(Collected data entries)
(** ** Transactions and workers that a step does not handle *)

Record keeps (s : Sched) (ws : list Worker) (s' : Sched) (ws' : list Worker) (j : TxId) : Prop := {
  kp_status : status_at s' j = status_at s j;
  kp_unconf : unconf_at s' j = unconf_at s j;
  kp_flag : flagged s j → flagged s' j;
  kp_ready : ready s ws j → ready s' ws' j;
  kp_offered : offered s ws j → offered s' ws' j;
  kp_fresh ts : fresh s j ts → fresh s' j ts ∨ offered s' ws' j;
  kp_owned : j ∈ omap owns ws → j ∈ omap owns ws';
  kp_validated : j ∈ omap validates ws → j ∈ omap validates ws';
  kp_final : final_idx s ≤ final_idx s'
}.

Lemma tx_ok_keeps s ws s' ws' j : keeps s ws s' ws' j → tx_ok s ws j → tx_ok s' ws' j.
Proof.
  intros [Hst Hun ? ? ? Hfr ? ? ?]. unfold tx_ok. rewrite Hst, Hun.
  destruct (status_at s j) as [[]|]; try naive_solver. intros [? ?]. split; [auto|lia].
Qed.

Definition about (w : Worker) : option TxId :=
  match w with WTask (Execution v) => Some (txid v) | WRun v => Some (txid v) | WScan v _ _ _ _ _ => Some (txid v) | _ => None end.

Lemma worker_ok_keeps s ws s' ws' w :
  (∀ j, about w = Some j → keeps s ws s' ws' j) → worker_ok s ws w → worker_ok s' ws' w.
Proof.
  intros Hk. destruct w as [| | | |[v|v]|v|v ts r todo c d]; simpl; try done.
  - by rewrite (kp_status _ _ _ _ _ (Hk _ eq_refl)).
  - by rewrite (kp_status _ _ _ _ _ (Hk _ eq_refl)).
  - destruct (Hk _ eq_refl) as [-> _ _ _ ? Hfr _ _ _]. naive_solver.
Qed.

(** A worker moves from [w] to [w']. *)
Section swap.
Context (l1 l2 : list Worker) (w w' : Worker).
Abbreviation ws := (l1 ++ w :: l2).
Abbreviation ws' := (l1 ++ w' :: l2).

Lemma elem_swap x : x ∈ ws → x ∈ ws' ∨ x = w.
Proof. set_solver. Qed.

Lemma omap_swap {A} (f : Worker → option A) j : (f w = Some j → f w' = Some j) → j ∈ omap f ws → j ∈ omap f ws'.
Proof.
  rewrite !list_elem_of_omap. intros Hf (x & Hx & Hj). destruct (elem_swap x Hx) as [?| ->]; [eauto|].
  exists w'. split; [set_solver|auto].
Qed.

Lemma omap_other {A} (f : Worker → option A) j : j ∈ omap f (l1 ++ l2) → j ∈ omap f ws'.
Proof. rewrite !list_elem_of_omap. intros (x & ? & ?). exists x. split; [set_solver|done]. Qed.

Lemma nodup_swap {A} (f : Worker → option A) :
  (f w' = None ∨ f w' = f w ∨ ∃ t, f w' = Some t ∧ t ∉ omap f ws) → NoDup (omap f ws) → NoDup (omap f ws').
Proof.
  rewrite !omap_app. simpl. intros Hf. rewrite !NoDup_app. intros (H1 & H2 & H3).
  destruct Hf as [->|[->|(t & -> & Ht)]]; [| |].
  - split_and!; [done| |]; destruct (f w); [|done|by apply NoDup_cons in H3 as []|done].
    intros x Hx Hx'. apply (H2 x Hx). by right.
  - done.
  - rewrite !elem_of_app in Ht. assert ((t ∉ omap f l1) ∧ (t ∉ omap f l2)) as [Ht1 Ht2].
    { split; [tauto|]. intros ?. apply Ht. right. destruct (f w); [by right|done]. }
    split_and!; [done| |].
    + intros x Hx [->|Hx']%elem_of_cons; [done|]. apply (H2 x Hx). destruct (f w); [by right|done].
    + constructor; [done|]. destruct (f w); [by apply NoDup_cons in H3 as []|done].
Qed.

Lemma txs_ok_update s s' t :
  (∀ j, tx_ok s ws j) → (∀ j, j ≠ t → keeps s ws s' ws' j) → tx_ok s' ws' t → ∀ j, tx_ok s' ws' j.
Proof. intros Hok Hk Ht j. destruct (decide (j = t)) as [->|]; [done|]. eapply tx_ok_keeps; eauto. Qed.

Lemma workers_ok_update s s' t :
  (∀ x, x ∈ ws → worker_ok s ws x) → (∀ j, j ≠ t → keeps s ws s' ws' j) →
  (∀ x, x ∈ l1 ++ l2 → about x = Some t → worker_ok s' ws' x) → worker_ok s' ws' w' →
  ∀ x, x ∈ ws' → worker_ok s' ws' x.
Proof.
  intros Hok Hk Ht Hw' x Hx.
  assert (x ∈ l1 ++ l2 ∨ x = w') as [Hin| ->] by set_solver; [|done].
  destruct (decide (about x = Some t)) as [Ha|Ha]; [by apply Ht|].
  eapply worker_ok_keeps; [|apply Hok; set_solver]. intros j Hj. apply Hk. congruence.
Qed.

(** The graph with a worker changed. *)
Lemma dep_ok_swap d c rel :
  (∀ i, flies w = Some i → flies w' = Some i) → (∀ t, claims w = Some t → claims w' = Some t ∨ t ∈ omap claims (l1 ++ l2)) →
  dep_inv (mkDepSys d (omap flies ws) (list_to_set_disj (omap claims ws)) ∅ c rel) →
  dep_inv (mkDepSys d (omap flies ws') (list_to_set_disj (omap claims ws')) ∅ c rel).
Proof.
  intros Hf Hc. apply dep_inv_ext; [intros i; by apply omap_swap, Hf|].
  intros e. rewrite !elem_of_list_to_set_disj, !list_elem_of_omap. intros (x & Hx & He).
  destruct (elem_swap x Hx) as [?| ->]; [eauto|]. destruct (Hc e He) as [?|Hin]; [exists w'; split; [set_solver|done]|].
  apply list_elem_of_omap in Hin as (y & ? & ?). exists y. split; [set_solver|done].
Qed.

(** Give up the claim of [w], then take the one of [w']. *)
Lemma dep_ok_release d t c rel :
  claims w = Some t → dep_inv (mkDepSys d (omap flies ws) (list_to_set_disj (omap claims ws)) ∅ c rel) →
  dep_inv (mkDepSys d (omap flies ws) ({[+ t +]} ⊎ list_to_set_disj (omap claims (l1 ++ l2))) ∅ c rel).
Proof.
  intros Hw. apply dep_inv_ext; [done|]. intros e. rewrite elem_of_list_to_set_disj, list_elem_of_omap.
  intros (x & Hx & He). rewrite gmultiset_elem_of_disj_union, gmultiset_elem_of_singleton, elem_of_list_to_set_disj.
  assert (x ∈ l1 ++ l2 ∨ x = w) as [?| ->] by set_solver; [right; apply list_elem_of_omap; eauto|left; congruence].
Qed.

Lemma dep_ok_claim d r c rel :
  (∀ i, flies w = Some i → flies w' = Some i) → (∀ t, r = Some t → claims w' = Some t) →
  dep_inv (mkDepSys d (omap flies ws) (claimed r (list_to_set_disj (omap claims (l1 ++ l2)))) ∅ c rel) →
  dep_inv (mkDepSys d (omap flies ws') (list_to_set_disj (omap claims ws')) ∅ c rel).
Proof.
  intros Hf Hr. apply dep_inv_ext; [intros i; by apply omap_swap, Hf|]. intros e He.
  apply elem_of_list_to_set_disj. destruct r as [t|]; simpl in He.
  - apply gmultiset_elem_of_disj_union in He as [->%gmultiset_elem_of_singleton|He%elem_of_list_to_set_disj].
    + apply list_elem_of_omap. exists w'. split; [set_solver|by apply Hr].
    + by apply omap_other.
  - apply elem_of_list_to_set_disj in He. by apply omap_other.
Qed.

End swap.


(** ** Cursors and frontier *)

Lemma advance_flags fuel f start : executed_flags (advance_loop fuel f start) = executed_flags f.
Proof.
  revert f start. induction fuel as [|fuel IH]; intros f start; simpl; [done|]. case_decide; [done|]. by rewrite IH.
Qed.

Lemma exact_at f : frontier_inv (mkFrontierSys f []) → is_executed f (frontier f) = false.
Proof.
  intros [_ _ Hd]. destruct (is_executed f (frontier f)) eqn:Hx; [|done]. by destruct (Hd Hx) as (pc & ?%not_elem_of_nil & _).
Qed.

Exercise brief —
Write out, from the lines above, only those from the line with "assert (x ∈ l1 ++ l2 ∨ x = w)" to the line with "w' = Some t) →", exactly as given, including the first and the last.

Written reply —
  assert (x ∈ l1 ++ l2 ∨ x = w) as [?| ->] by set_solver; [right; apply list_elem_of_omap; eauto|left; congruence].
Qed.

Lemma dep_ok_claim d r c rel :
  (∀ i, flies w = Some i → flies w' = Some i) → (∀ t, r = Some t → claims w' = Some t) →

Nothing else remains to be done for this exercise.